- [WHAT TO WORK ON] Only the lines of the data below from the one with "unfold read_bytes. destruct (lookup_file dir name c); [| by" through the one with "unfold read_bytes. destruct (lookup_file dir name c); [| done]." are wanted. Repeat them exactly.

== GIVEN DATA ==

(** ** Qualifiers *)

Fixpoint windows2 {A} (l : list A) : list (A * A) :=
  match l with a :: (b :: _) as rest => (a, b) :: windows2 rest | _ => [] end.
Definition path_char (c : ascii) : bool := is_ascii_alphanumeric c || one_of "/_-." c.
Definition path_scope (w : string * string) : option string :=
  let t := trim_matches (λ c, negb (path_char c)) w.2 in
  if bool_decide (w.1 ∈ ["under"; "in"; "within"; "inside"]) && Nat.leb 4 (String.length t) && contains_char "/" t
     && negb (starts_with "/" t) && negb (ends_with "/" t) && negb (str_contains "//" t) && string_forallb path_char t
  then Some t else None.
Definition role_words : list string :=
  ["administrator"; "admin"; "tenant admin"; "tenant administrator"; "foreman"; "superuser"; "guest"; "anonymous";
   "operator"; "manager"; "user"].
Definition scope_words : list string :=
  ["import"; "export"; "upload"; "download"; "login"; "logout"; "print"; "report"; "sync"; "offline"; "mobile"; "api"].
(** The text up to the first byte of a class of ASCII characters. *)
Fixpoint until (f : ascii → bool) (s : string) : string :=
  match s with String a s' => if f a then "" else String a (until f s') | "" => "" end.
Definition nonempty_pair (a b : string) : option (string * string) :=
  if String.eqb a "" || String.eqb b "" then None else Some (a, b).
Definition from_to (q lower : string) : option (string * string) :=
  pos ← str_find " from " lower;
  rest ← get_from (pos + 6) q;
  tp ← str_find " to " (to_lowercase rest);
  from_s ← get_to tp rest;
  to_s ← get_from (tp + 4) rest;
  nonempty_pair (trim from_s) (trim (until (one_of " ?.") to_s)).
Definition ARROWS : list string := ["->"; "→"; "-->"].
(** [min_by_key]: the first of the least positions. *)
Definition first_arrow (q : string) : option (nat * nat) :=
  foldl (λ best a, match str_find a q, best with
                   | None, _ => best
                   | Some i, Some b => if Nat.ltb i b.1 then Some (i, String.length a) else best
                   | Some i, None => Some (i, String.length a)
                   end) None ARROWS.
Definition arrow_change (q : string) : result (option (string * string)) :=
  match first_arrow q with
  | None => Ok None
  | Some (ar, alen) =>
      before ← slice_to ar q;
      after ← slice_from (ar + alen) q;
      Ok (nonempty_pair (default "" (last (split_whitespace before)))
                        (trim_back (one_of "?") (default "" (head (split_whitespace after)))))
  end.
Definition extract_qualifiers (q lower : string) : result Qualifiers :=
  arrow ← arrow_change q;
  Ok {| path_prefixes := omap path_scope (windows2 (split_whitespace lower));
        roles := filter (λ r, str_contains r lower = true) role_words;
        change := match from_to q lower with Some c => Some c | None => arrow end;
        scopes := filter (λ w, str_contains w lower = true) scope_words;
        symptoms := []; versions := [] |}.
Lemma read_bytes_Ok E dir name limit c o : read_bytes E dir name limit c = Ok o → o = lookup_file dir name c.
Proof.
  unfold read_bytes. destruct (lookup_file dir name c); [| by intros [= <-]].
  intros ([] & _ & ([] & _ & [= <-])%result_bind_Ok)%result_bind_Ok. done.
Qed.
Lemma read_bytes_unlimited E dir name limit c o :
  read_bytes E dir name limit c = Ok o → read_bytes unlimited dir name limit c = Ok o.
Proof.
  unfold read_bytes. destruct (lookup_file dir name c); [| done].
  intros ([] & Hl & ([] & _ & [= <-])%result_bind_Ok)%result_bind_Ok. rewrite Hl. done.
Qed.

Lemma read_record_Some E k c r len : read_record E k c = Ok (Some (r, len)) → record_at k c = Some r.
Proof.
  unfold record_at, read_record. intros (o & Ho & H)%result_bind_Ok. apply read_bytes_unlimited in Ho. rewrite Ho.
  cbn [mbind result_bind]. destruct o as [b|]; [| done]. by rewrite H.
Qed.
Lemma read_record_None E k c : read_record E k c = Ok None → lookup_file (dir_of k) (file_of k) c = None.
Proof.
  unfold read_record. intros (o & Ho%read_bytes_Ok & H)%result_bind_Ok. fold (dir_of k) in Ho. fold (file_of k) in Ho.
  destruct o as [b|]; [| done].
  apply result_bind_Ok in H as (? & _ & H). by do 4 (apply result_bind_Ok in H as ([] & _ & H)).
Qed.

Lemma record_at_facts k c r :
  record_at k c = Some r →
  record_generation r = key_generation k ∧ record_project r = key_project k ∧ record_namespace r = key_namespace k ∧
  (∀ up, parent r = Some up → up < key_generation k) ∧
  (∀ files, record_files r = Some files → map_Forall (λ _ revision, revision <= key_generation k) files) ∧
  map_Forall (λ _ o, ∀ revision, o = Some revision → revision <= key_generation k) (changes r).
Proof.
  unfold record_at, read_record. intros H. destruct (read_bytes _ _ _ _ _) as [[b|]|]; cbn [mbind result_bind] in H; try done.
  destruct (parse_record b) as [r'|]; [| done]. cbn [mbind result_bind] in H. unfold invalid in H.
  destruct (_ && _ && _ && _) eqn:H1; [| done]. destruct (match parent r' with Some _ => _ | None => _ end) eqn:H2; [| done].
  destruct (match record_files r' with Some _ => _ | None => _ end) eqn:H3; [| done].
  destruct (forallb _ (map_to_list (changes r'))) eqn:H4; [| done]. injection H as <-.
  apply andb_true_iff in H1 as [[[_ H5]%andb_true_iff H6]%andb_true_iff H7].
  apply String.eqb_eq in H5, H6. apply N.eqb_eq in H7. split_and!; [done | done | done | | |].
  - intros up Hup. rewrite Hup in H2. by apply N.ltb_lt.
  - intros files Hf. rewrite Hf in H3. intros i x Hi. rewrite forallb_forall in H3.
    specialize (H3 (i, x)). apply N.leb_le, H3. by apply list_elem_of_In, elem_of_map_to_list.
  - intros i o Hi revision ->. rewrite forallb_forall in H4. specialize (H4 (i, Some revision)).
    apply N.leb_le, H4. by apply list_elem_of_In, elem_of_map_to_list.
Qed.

===

- [RESPONSE BOX]
  unfold read_bytes. destruct (lookup_file dir name c); [| by intros [= <-]].
  intros ([] & _ & ([] & _ & [= <-])%result_bind_Ok)%result_bind_Ok. done.
Qed.
Lemma read_bytes_unlimited E dir name limit c o :
  read_bytes E dir name limit c = Ok o → read_bytes unlimited dir name limit c = Ok o.
Proof.
  unfold read_bytes. destruct (lookup_file dir name c); [| done].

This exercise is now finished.